The pop music world paid precious little attention even to country music once the country-pop craze ended during the early '80s, so it's certainly fair to say that there was essentially no place for bluegrass music in most mainstream '80s music conversations. Nevertheless, the highly talented progressive bluegrass quartet New Grass Revival came as close to breaking down such boundaries as any artist stationed squarely outside the circle of general pop/rock.
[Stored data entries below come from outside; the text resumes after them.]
(* ===== verification/Grade.v ===== *)
(** * Grading a sample against the caller's environment
    (internal/search/grade.go, delta.go, and the package relation of rank.go)

    A search result carries a grade, the list of adaptations it needs, and
    two lists that explain the grade: what matches the caller and what
    differs.  The grade is computed from the relation of the package
    versions, from one comparison per environment dimension both sides
    declare, and from the execution-context axis. *)

From stdpp Require Import gmap.
From S2P Require Import Prelude GoStrings GoUnicode GoStd StringFacts UnicodeFacts.
From S2P Require Import Purl Env CliSubject.

(** ** Version buckets for display (delta.go) *)

Definition majorOf (v : string) : string :=
  if String.eqb v "" then "" else List.hd "" (SplitN 2 (cut_suffix v) ".").

(** The first two segments of a version, or the only one. *)
Definition two_segments (v : string) : string :=
  match SplitN 3 v "." with
  | s0 :: s1 :: _ => s0 +:+ "." +:+ s1
  | s0 :: _ => s0
  | [] => ""
  end.

Definition releaseLineOf (toolchain version : string) : string :=
  if String.eqb version "" then ""
  else
    let version := cut_suffix version in
    if str_in (ToLower toolchain) ["go"; "golang"; "python"; "elixir"; "dart"]
    then two_segments version
    else majorOf version.

Definition majorMinorOf (v : string) : string :=
  if String.eqb v "" then "" else two_segments (cut_suffix v).

Definition runtimeShow (name version : string) : string :=
  if String.eqb name "" then ""
  else
    let line := releaseLineOf name version in
    if negb (String.eqb line "") then name +:+ " " +:+ line else name.

Definition langShow (name version : string) : string :=
  let mm := majorMinorOf version in
  if negb (String.eqb mm "") then name +:+ " " +:+ mm else name.

Definition osShow (e : EnvironmentFingerprint) : string :=
  if negb (String.eqb (env_OSVersionBucket e) "")
  then env_OS e +:+ " " +:+ env_OSVersionBucket e else env_OS e.

(** [strings.ReplaceAll(s, c, d)] for one-byte [c] and [d]. *)
Definition replace_byte (c d : ascii) (s : string) : string :=
  str_map (fun x => if Ascii.eqb x c then d else x) s.

(** The keys of a Go map are distinct, so sorting them makes the rendering
    independent of the iteration order. *)
Definition humanEnvSummary (summary : gmap string string) : string :=
  if decide (summary = ∅) then "unknown environment"
  else
    let lead := match summary !! "runtime" with Some rt => [replace_byte "@" " " rt] | None => [] end in
    let keys := sort_strings (map fst (map_to_list (delete "runtime" summary))) in
    Join (lead ++ map (fun k => default "" (summary !! k)) keys) " + ".

(** ** One dimension *)

Record dimComparison := mkDim {
  dim_equal : bool;
  dim_exactEntry : string;
  dim_samShow : string;
  dim_reqShow : string;
  dim_adaptation : string;
  dim_refOnly : bool
}.

(** The composite literals of the source: an agreement, a difference that is
    only shown, one that can be adapted to, one that cannot. *)
Definition dim_agree (entry : string) : dimComparison := mkDim true entry "" "" "" false.
Definition dim_shown (sam req : string) : dimComparison := mkDim false "" sam req "" false.
Definition dim_adapt (sam req how : string) : dimComparison := mkDim false "" sam req how false.
Definition dim_fatal (sam req : string) : dimComparison := mkDim false "" sam req "" true.

(** ** libc *)

Definition libcShow (e : EnvironmentFingerprint) : string :=
  if String.eqb (env_LibcVersion e) "" then env_Libc e else env_Libc e +:+ " " +:+ env_LibcVersion e.

(** The loop runs to the longer of the two lists; a missing or unreadable
    segment is 0. *)
Definition libc_segment (segs : list string) : Z :=
  match segs with s :: _ => fst (Atoi s) | [] => 0 end.

Fixpoint libc_loop (n : nat) (as_ bs : list string) : Z :=
  match n with
  | O => 0
  | S n' =>
      let x := libc_segment as_ in
      let y := libc_segment bs in
      if negb (x =? y) then (if x <? y then -1 else 1) else libc_loop n' (List.tl as_) (List.tl bs)
  end.

Definition compareLibcVersions (a b : string) : Z :=
  let as_ := Split a "." in
  let bs := Split b "." in
  libc_loop (Nat.max (length as_) (length bs)) as_ bs.

Definition olderLibc (reqVer samVer : string) : bool :=
  if String.eqb reqVer "" || String.eqb samVer "" then false
  else compareLibcVersions reqVer samVer <? 0.

(** ** The environment dimensions *)

(** A dimension is compared when both sides declare it. *)
Definition both_declared (req sam : string) : bool := negb (String.eqb req "") && negb (String.eqb sam "").

Section dims.
  Context (req sam : EnvironmentFingerprint) (ecosystem : string) (ecosystemInferred : bool).

Definition ecosystem_dim : list dimComparison :=
  let rs := "ecosystem " +:+ ToLower (env_Ecosystem req) in
  let ss := "ecosystem " +:+ ToLower (env_Ecosystem sam) in
  if both_declared (env_Ecosystem req) (env_Ecosystem sam) then
    if EqualFold (env_Ecosystem req) (env_Ecosystem sam) then [dim_agree ss]
    else if ecosystemInferred then
      [dim_adapt ss rs ("translate from " +:+ ToLower (env_Ecosystem sam) +:+ " to " +:+ ToLower (env_Ecosystem req))]
    else [dim_fatal ss rs]
  else [].

Definition runtime_dim : list dimComparison :=
  if both_declared (env_Runtime req) (env_Runtime sam) then
    let reqShow := runtimeShow (env_Runtime req) (env_RuntimeVersion req) in
    let samShow := runtimeShow (env_Runtime sam) (env_RuntimeVersion sam) in
    let same := EqualFold (env_Runtime req) (env_Runtime sam) in
    if same && String.eqb (releaseLineOf (env_Runtime req) (env_RuntimeVersion req))
                          (releaseLineOf (env_Runtime sam) (env_RuntimeVersion sam))
    then [dim_agree samShow]
    else if same && (String.eqb (env_RuntimeVersion req) "" || String.eqb (env_RuntimeVersion sam) "")
    then [dim_agree samShow]
    else if same && String.eqb (majorOf (env_RuntimeVersion req)) (majorOf (env_RuntimeVersion sam))
    then [dim_adapt samShow reqShow ("verify on " +:+ ToLower reqShow)]
    else if same then [dim_fatal samShow reqShow]
    else [dim_shown samShow reqShow]
  else [].

Definition language_dim : list dimComparison :=
  if both_declared (env_Language req) (env_Language sam) then
    let reqShow := langShow (env_Language req) (env_LanguageVersion req) in
    let samShow := langShow (env_Language sam) (env_LanguageVersion sam) in
    let sameLang := EqualFold (env_Language req) (env_Language sam) in
    let unknownVersion := String.eqb (env_LanguageVersion req) "" || String.eqb (env_LanguageVersion sam) "" in
    if sameLang && (unknownVersion
         || String.eqb (majorMinorOf (env_LanguageVersion req)) (majorMinorOf (env_LanguageVersion sam)))
    then [dim_agree samShow] else [dim_shown samShow reqShow]
  else [].

Definition compiler_dim : list dimComparison :=
  if both_declared (env_Compiler req) (env_Compiler sam) then
    let reqShow := runtimeShow (env_Compiler req) (env_CompilerVersion req) in
    let samShow := runtimeShow (env_Compiler sam) (env_CompilerVersion sam) in
    let sameCompiler := EqualFold (env_Compiler req) (env_Compiler sam) in
    let unknown := String.eqb (env_CompilerVersion req) "" || String.eqb (env_CompilerVersion sam) "" in
    if sameCompiler && (unknown
         || String.eqb (releaseLineOf (env_Compiler req) (env_CompilerVersion req))
                       (releaseLineOf (env_Compiler sam) (env_CompilerVersion sam)))
    then [dim_agree samShow]
    else if String.eqb ecosystem "cargo" || String.eqb ecosystem "golang"
    then [dim_fatal samShow reqShow] else [dim_shown samShow reqShow]
  else [].

Definition module_dim : list dimComparison :=
  if both_declared (env_ModuleSystem req) (env_ModuleSystem sam) then
    if EqualFold (env_ModuleSystem req) (env_ModuleSystem sam)
    then [dim_agree (ToUpper (env_ModuleSystem sam))]
    else [dim_adapt (ToUpper (env_ModuleSystem sam)) (ToUpper (env_ModuleSystem req)) "Import syntax only"]
  else [].

Definition manager_dim : list dimComparison :=
  let rs := ToLower (env_PackageManager req) in
  let ss := ToLower (env_PackageManager sam) in
  if both_declared (env_PackageManager req) (env_PackageManager sam) then
    if EqualFold (env_PackageManager req) (env_PackageManager sam) then [dim_agree ss]
    else [dim_adapt ss rs ("Package manager commands (" +:+ ss +:+ " → " +:+ rs +:+ ")")]
  else [].

Definition os_dim : list dimComparison :=
  if both_declared (env_OS req) (env_OS sam) then
    if EqualFold (env_OS req) (env_OS sam) then [dim_agree (osShow sam)]
    else [dim_shown (osShow sam) (osShow req)]
  else [].

Definition arch_dim : list dimComparison :=
  if both_declared (env_Arch req) (env_Arch sam) then
    if EqualFold (env_Arch req) (env_Arch sam) then [dim_agree (env_Arch sam)]
    else [dim_shown (env_Arch sam) (env_Arch req)]
  else [].

Definition libc_dim : list dimComparison :=
  if both_declared (env_Libc req) (env_Libc sam) then
    if negb (EqualFold (env_Libc req) (env_Libc sam)) then [dim_shown (env_Libc sam) (env_Libc req)]
    else if olderLibc (env_LibcVersion req) (env_LibcVersion sam) then [dim_shown (libcShow sam) (libcShow req)]
    else [dim_agree (libcShow sam)]
  else [].

Definition compareEnv : list dimComparison :=
  ecosystem_dim ++ runtime_dim ++ language_dim ++ compiler_dim ++ module_dim ++ manager_dim
  ++ os_dim ++ arch_dim ++ libc_dim.
End dims.

(** ** The execution-context axis *)

Record contextDelta := mkDelta {
  cd_mismatch : bool;
  cd_browserAdapt : bool;
  cd_verifyIn : string;
  cd_majorDistance : Z;
  cd_samShow : string;
  cd_reqShow : string
}.

Definition cd_zero : contextDelta := mkDelta false false "" 0 "" "".

Definition contextOf (e : EnvironmentFingerprint) : string :=
  let e := env_Normalize e in
  if negb (String.eqb (env_ExecutionContext e) "") then ToLower (env_ExecutionContext e)
  else if negb (String.eqb (env_BrowserFamily e) "") then "browser"
  else if negb (String.eqb (env_Runtime e) "") then ToLower (env_Runtime e)
  else "".

Definition ctxDisplay (e : EnvironmentFingerprint) : string :=
  if negb (String.eqb (env_BrowserFamily e) "") then
    if negb (String.eqb (env_BrowserMajor e) "")
    then env_BrowserFamily e +:+ " " +:+ env_BrowserMajor e else env_BrowserFamily e
  else
    let l := ContextLabel e in
    if negb (String.eqb l "") then l else env_ExecutionContext e.

(** [int] subtraction wraps. *)
Definition intDistance (a b : string) : Z :=
  let '(ai, aok) := Atoi a in
  let '(bi, bok) := Atoi b in
  if negb aok || negb bok then (if String.eqb a b then 0 else 1)
  else if bi <? ai then wrap64 (ai - bi) else wrap64 (bi - ai).

Definition compareContext (req sam : EnvironmentFingerprint) : contextDelta :=
  let rc := contextOf req in
  let sc := contextOf sam in
  if String.eqb rc "" || String.eqb sc "" then cd_zero
  else
    let reqShow := ctxDisplay req in
    let samShow := ctxDisplay sam in
    if negb (EqualFold rc sc) then mkDelta true false reqShow 0 samShow reqShow
    else
      let rf := ToLower (env_BrowserFamily req) in
      let sf := ToLower (env_BrowserFamily sam) in
      if negb (String.eqb rf "") && negb (String.eqb sf "") then
        if negb (String.eqb rf sf) then
          let re := env_Engine (env_Normalize req) in
          let se := env_Engine (env_Normalize sam) in
          if negb (String.eqb re "") && negb (String.eqb se "") && negb (EqualFold re se)
          then mkDelta true false reqShow 0 samShow reqShow
          else mkDelta false true reqShow 0 samShow reqShow
        else if negb (String.eqb (env_BrowserMajor req) "") && negb (String.eqb (env_BrowserMajor sam) "")
                && negb (String.eqb (env_BrowserMajor req) (env_BrowserMajor sam))
        then mkDelta false true reqShow (intDistance (env_BrowserMajor req) (env_BrowserMajor sam)) samShow reqShow
        else mkDelta false false "" 0 samShow reqShow
      else mkDelta false false "" 0 samShow reqShow.

(** ** The relation of the packages (rank.go) *)

Inductive pkgRel :=
| relUnspecified
| relNone
| relMajorDiff
| relPackageOnly
| relMajor
| relMajorMinor
| relExactVersion.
A key but underrated member of the band - joining three now-legendary figures of the bluegrass community (John Cowan, Sam Bush and Bela Fleck)- was guitarist Pat Flynn, who also happened to be the sole composer of "Sweet Release" as well as more than a few other NGR songs of the '80s. Still, the most compelling individual on this 1986 track, for me, remains lead vocalist Cowan, whose uncanny ability to stretch and merge genres would easily allow him to be a successful singer in styles ranging from contemporary country, Americana, arena rock and possibly even hair metal. Boasting a high tenor capable of reaching great heights in terms of passion, presence and pitch, Cowan scores here particularly because instrumental wizards Fleck and Bush recede into the background a bit to allow the song itself to shine. This may not be the most exciting or edgy New Grass Revival tune of that band's two-decade career, but it's certainly one of the ones that could have worked well for general audiences, thereby opening the door for bluegrass to make a bigger impact on the '80s music landscape.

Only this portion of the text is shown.